When a line of the records below contains the string "lasts", copy that whole line.

[Dataset records]
*** Begin section ***

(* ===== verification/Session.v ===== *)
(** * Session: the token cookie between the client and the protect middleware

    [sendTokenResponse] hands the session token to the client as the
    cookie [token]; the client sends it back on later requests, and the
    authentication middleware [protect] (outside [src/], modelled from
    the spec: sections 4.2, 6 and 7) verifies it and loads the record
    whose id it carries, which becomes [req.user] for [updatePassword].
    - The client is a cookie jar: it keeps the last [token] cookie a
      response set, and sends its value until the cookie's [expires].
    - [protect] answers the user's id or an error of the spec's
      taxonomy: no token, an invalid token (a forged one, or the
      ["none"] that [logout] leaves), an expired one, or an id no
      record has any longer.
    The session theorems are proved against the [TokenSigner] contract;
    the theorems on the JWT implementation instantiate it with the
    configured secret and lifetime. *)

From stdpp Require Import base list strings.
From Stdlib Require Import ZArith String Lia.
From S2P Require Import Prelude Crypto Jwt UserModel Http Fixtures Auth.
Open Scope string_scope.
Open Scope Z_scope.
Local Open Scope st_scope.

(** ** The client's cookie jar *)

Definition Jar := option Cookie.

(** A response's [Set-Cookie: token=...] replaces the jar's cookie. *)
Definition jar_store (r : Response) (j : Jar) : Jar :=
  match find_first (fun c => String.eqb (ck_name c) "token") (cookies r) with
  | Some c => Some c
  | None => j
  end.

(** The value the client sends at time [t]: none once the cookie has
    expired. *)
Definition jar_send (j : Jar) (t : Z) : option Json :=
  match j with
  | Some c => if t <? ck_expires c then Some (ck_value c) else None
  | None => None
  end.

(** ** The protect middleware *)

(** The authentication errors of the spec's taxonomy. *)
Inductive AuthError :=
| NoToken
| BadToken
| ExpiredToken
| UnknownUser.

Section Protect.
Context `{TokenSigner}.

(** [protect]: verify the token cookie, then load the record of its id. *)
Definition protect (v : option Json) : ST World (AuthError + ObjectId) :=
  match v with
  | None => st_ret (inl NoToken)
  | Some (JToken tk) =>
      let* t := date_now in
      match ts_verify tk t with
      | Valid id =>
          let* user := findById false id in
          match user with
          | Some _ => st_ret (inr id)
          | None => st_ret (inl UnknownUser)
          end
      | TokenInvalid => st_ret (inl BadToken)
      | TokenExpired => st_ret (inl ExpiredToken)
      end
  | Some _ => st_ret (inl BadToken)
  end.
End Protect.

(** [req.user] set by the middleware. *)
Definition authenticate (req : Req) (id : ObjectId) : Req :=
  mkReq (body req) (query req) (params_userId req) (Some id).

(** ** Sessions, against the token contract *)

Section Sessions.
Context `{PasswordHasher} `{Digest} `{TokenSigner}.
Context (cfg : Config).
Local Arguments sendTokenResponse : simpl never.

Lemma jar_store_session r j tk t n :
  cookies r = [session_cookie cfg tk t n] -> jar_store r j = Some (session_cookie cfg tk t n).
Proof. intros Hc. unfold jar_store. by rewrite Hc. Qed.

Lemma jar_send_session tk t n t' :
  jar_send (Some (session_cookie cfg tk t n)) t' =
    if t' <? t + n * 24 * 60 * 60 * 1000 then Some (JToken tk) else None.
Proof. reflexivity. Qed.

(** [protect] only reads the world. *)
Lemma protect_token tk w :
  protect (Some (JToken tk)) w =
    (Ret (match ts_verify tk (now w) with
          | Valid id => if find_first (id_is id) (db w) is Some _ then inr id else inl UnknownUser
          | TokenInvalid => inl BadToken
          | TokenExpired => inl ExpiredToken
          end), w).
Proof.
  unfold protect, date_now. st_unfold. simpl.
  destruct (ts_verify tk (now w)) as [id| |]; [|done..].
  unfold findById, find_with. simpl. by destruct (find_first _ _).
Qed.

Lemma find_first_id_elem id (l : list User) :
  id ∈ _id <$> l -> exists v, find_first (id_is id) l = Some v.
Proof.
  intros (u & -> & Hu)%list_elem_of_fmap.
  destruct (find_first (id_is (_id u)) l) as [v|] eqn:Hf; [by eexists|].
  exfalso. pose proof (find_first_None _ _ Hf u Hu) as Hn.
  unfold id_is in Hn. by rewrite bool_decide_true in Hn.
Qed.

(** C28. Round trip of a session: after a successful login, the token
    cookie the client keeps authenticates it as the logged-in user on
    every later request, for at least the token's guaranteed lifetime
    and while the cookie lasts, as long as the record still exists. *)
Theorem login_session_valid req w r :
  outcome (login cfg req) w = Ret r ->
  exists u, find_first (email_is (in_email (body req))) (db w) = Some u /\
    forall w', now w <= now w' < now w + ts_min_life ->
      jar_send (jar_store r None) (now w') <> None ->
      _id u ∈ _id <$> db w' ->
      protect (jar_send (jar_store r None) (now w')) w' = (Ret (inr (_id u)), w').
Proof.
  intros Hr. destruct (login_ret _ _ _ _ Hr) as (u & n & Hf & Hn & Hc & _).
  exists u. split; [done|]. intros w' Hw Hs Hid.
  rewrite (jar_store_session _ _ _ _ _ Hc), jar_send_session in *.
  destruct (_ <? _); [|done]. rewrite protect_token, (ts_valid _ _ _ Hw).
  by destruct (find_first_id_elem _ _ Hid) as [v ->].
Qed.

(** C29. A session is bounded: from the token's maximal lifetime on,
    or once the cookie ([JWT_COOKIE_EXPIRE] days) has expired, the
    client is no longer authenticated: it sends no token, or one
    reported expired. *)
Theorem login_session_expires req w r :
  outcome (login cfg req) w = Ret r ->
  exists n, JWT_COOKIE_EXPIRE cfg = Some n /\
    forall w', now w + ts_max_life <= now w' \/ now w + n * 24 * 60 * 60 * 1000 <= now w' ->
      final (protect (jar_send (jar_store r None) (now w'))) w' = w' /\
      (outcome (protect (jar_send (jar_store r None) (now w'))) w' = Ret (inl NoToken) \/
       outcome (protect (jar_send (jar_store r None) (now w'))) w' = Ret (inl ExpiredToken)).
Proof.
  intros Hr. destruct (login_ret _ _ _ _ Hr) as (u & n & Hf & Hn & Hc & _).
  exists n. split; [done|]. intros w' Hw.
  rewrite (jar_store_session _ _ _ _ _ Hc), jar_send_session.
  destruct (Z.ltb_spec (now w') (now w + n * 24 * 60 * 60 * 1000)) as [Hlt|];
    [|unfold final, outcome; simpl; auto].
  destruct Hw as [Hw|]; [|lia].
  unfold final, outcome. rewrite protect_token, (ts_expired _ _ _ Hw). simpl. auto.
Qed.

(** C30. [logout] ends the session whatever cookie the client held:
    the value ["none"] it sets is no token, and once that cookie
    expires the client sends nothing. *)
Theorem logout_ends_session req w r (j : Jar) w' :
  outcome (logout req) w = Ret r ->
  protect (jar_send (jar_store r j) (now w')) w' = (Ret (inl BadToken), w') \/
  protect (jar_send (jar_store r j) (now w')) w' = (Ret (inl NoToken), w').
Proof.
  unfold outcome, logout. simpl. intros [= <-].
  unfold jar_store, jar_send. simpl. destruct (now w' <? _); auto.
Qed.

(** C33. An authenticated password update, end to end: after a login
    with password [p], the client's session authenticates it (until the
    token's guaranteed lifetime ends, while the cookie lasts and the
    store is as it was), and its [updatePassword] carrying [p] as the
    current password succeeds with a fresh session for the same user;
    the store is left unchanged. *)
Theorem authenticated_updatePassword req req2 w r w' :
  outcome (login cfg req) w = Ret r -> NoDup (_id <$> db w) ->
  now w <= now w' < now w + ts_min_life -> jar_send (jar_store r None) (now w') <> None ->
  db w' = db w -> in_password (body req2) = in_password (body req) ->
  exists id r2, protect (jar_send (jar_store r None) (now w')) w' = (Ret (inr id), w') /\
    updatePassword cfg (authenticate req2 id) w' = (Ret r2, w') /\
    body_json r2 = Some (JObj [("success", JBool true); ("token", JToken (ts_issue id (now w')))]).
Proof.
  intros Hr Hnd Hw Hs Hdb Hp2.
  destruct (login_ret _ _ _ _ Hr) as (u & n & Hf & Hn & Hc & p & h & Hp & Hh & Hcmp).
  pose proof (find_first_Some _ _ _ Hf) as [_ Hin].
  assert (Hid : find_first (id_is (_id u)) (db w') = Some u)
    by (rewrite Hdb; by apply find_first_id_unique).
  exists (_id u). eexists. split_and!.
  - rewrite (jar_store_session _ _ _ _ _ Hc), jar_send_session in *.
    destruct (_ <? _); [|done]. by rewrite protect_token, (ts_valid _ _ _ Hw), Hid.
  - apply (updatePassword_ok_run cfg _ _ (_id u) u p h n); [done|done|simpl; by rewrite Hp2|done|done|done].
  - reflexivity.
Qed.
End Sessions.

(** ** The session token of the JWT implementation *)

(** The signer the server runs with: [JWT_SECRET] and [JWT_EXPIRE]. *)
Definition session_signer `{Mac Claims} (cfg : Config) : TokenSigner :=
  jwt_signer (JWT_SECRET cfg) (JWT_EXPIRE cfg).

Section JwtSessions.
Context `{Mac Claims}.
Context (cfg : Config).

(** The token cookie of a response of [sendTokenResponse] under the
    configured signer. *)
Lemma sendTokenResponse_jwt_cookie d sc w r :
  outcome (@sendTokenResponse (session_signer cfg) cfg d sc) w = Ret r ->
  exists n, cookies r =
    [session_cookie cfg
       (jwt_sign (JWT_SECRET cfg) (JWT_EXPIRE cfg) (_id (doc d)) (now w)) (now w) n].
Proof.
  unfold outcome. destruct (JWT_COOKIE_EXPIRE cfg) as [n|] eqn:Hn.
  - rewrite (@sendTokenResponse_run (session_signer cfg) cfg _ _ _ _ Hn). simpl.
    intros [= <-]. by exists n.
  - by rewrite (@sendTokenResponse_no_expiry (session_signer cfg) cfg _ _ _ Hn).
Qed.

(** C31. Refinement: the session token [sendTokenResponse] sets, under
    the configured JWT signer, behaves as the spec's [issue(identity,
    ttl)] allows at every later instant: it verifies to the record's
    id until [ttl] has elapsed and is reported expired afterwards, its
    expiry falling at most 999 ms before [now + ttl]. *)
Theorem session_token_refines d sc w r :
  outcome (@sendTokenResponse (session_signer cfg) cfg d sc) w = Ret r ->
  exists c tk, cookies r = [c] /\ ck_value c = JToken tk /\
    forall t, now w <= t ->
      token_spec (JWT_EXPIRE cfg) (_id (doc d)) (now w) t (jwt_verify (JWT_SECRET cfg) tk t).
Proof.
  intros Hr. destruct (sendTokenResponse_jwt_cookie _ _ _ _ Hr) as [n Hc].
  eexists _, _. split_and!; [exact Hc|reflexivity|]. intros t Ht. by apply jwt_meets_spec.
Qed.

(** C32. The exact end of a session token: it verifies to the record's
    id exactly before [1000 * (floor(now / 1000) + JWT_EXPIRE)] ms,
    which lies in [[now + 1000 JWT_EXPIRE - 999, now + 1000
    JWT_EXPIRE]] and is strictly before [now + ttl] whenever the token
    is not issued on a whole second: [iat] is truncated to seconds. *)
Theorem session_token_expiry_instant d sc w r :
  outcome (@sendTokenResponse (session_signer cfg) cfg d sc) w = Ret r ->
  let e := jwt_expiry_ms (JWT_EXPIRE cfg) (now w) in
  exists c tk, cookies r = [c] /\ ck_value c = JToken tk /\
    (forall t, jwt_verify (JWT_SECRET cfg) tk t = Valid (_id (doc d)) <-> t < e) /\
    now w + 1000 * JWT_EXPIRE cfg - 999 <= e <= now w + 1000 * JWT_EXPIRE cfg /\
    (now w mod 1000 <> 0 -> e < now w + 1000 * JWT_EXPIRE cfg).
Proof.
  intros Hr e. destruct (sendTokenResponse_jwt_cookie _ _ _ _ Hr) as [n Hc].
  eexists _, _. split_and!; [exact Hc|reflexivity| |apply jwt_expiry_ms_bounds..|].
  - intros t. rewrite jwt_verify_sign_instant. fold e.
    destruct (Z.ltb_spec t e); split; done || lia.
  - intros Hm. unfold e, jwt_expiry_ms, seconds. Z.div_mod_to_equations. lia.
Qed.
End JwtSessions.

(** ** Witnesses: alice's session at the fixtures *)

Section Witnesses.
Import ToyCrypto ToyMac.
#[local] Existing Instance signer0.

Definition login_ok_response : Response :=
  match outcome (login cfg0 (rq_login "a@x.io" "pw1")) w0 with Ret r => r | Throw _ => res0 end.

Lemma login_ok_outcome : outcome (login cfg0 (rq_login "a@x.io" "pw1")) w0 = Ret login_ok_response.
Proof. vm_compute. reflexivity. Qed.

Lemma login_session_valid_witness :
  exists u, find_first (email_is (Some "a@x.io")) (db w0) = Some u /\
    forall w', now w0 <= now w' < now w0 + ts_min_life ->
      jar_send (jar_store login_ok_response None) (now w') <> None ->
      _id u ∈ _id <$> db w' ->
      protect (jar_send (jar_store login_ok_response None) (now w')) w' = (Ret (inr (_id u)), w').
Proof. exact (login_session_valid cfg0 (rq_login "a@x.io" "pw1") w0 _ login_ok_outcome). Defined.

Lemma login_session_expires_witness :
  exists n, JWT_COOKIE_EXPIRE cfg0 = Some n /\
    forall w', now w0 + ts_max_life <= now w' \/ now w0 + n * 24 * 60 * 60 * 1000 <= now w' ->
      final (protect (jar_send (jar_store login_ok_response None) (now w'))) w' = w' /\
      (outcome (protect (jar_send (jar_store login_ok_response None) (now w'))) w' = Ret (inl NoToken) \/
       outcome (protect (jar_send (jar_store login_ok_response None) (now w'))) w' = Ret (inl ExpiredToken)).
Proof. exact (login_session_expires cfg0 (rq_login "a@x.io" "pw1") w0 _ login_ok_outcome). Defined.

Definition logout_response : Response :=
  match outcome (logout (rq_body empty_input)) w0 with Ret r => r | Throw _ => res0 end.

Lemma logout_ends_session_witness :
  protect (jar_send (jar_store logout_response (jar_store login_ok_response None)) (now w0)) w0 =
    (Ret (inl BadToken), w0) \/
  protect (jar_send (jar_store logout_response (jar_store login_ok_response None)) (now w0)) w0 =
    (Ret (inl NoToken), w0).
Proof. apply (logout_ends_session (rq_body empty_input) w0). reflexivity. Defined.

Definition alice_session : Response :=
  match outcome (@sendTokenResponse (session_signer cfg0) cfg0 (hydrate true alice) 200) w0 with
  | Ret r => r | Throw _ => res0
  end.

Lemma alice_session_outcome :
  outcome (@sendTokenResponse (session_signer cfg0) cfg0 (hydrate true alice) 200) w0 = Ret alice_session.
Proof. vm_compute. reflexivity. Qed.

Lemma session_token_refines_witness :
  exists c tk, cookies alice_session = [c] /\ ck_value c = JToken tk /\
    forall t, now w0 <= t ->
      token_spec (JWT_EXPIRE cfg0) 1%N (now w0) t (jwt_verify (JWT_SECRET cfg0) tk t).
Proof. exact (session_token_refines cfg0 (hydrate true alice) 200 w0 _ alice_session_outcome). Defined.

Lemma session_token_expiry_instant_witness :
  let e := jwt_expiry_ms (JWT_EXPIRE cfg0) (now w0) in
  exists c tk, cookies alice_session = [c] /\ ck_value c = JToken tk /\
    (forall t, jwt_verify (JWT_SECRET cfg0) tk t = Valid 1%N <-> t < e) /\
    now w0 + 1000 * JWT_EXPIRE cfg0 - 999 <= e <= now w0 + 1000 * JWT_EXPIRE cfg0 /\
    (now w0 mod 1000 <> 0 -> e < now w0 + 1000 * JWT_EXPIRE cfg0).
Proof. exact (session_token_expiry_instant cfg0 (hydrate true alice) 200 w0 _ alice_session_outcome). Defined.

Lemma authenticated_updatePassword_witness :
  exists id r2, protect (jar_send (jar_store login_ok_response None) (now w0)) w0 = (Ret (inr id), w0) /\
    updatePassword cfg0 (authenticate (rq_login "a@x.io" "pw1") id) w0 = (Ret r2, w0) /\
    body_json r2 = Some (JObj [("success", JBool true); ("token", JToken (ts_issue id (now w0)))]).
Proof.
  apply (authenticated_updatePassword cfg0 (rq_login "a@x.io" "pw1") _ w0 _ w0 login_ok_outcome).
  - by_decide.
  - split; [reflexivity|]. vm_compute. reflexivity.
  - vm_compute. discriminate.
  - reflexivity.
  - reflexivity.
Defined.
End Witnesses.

*** End section ***

**Finished task**
    and while the cookie lasts, as long as the record still exists. *)
    token's guaranteed lifetime ends, while the cookie lasts and the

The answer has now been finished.